Collected data
□ □ □

Record row_ok (t : time) (hs : list holder) (used : gset string) (k : loc_key) (r : loc_row) : Prop := {
  ro_owner : owner_ok used r;
  ro_refs : readers hs k.1.1 k.1.2 <= l_read_refs r;
  ro_write : forall h, h ∈ hs -> writes h k.1.1 k.1.2 = true -> write_ok t h r;
  ro_read : forall h, h ∈ hs -> reads h k.1.1 k.1.2 = true -> read_ok h r
}.

Definition conflict_on (h1 h2 : holder) (s : SectorID) (ft : SectorFileType) : Prop :=
  writes h1 s ft = true /\ (reads h2 s ft = true \/ writes h2 s ft = true).

Record lock_inv (s : lock_state) : Prop := {
  li_used : forall h, h ∈ ls_holders s -> h_uuid h ∈ ls_used s;
  li_nodup : NoDup (map h_uuid (ls_holders s));
  li_past : forall h, h ∈ ls_holders s -> h_since h <= ls_clock s;
  li_rows : forall k r, sector_location (ls_db s) !! k = Some r ->
      row_ok (ls_clock s) (ls_holders s) (ls_used s) k r;
  li_excl : forall h1 h2 k, h1 ∈ ls_holders s -> h2 ∈ ls_holders s -> h1 <> h2 ->
      h_phase h1 = Held -> h_phase h2 = Held -> fresh (ls_clock s) h1 -> fresh (ls_clock s) h2 ->
      conflict_on h1 h2 k.1.1 k.1.2 -> sector_location (ls_db s) !! k = None
}.

(** *** Updates of the table *)

Lemma update_locs_lookup sel f locs k :
  update_locs sel f locs !! k = (fun r => if sel k r then f r else r) <$> locs !! k.
Proof. unfold update_locs. rewrite map_lookup_imap. by destruct (locs !! k). Qed.

Lemma lockMap_snoc rows kv ft :
  lockMap (rows ++ [kv]) ft = if bool_decide (kv.1.1.2 = ft) then Some kv.2 else lockMap rows ft.
Proof. unfold lockMap. by rewrite foldl_app. Qed.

□ □ □

**TASK TO CARRY OUT:**
Copy every record above exactly as it is.

**SOLUTION:**
Record row_ok (t : time) (hs : list holder) (used : gset string) (k : loc_key) (r : loc_row) : Prop := {
  ro_owner : owner_ok used r;
  ro_refs : readers hs k.1.1 k.1.2 <= l_read_refs r;
  ro_write : forall h, h ∈ hs -> writes h k.1.1 k.1.2 = true -> write_ok t h r;
  ro_read : forall h, h ∈ hs -> reads h k.1.1 k.1.2 = true -> read_ok h r
}.

Definition conflict_on (h1 h2 : holder) (s : SectorID) (ft : SectorFileType) : Prop :=
  writes h1 s ft = true /\ (reads h2 s ft = true \/ writes h2 s ft = true).

Record lock_inv (s : lock_state) : Prop := {
  li_used : forall h, h ∈ ls_holders s -> h_uuid h ∈ ls_used s;
  li_nodup : NoDup (map h_uuid (ls_holders s));
  li_past : forall h, h ∈ ls_holders s -> h_since h <= ls_clock s;
  li_rows : forall k r, sector_location (ls_db s) !! k = Some r ->
      row_ok (ls_clock s) (ls_holders s) (ls_used s) k r;
  li_excl : forall h1 h2 k, h1 ∈ ls_holders s -> h2 ∈ ls_holders s -> h1 <> h2 ->
      h_phase h1 = Held -> h_phase h2 = Held -> fresh (ls_clock s) h1 -> fresh (ls_clock s) h2 ->
      conflict_on h1 h2 k.1.1 k.1.2 -> sector_location (ls_db s) !! k = None
}.

(** *** Updates of the table *)

Lemma update_locs_lookup sel f locs k :
  update_locs sel f locs !! k = (fun r => if sel k r then f r else r) <$> locs !! k.
Proof. unfold update_locs. rewrite map_lookup_imap. by destruct (locs !! k). Qed.

Lemma lockMap_snoc rows kv ft :
  lockMap (rows ++ [kv]) ft = if bool_decide (kv.1.1.2 = ft) then Some kv.2 else lockMap rows ft.
Proof. unfold lockMap. by rewrite foldl_app. Qed.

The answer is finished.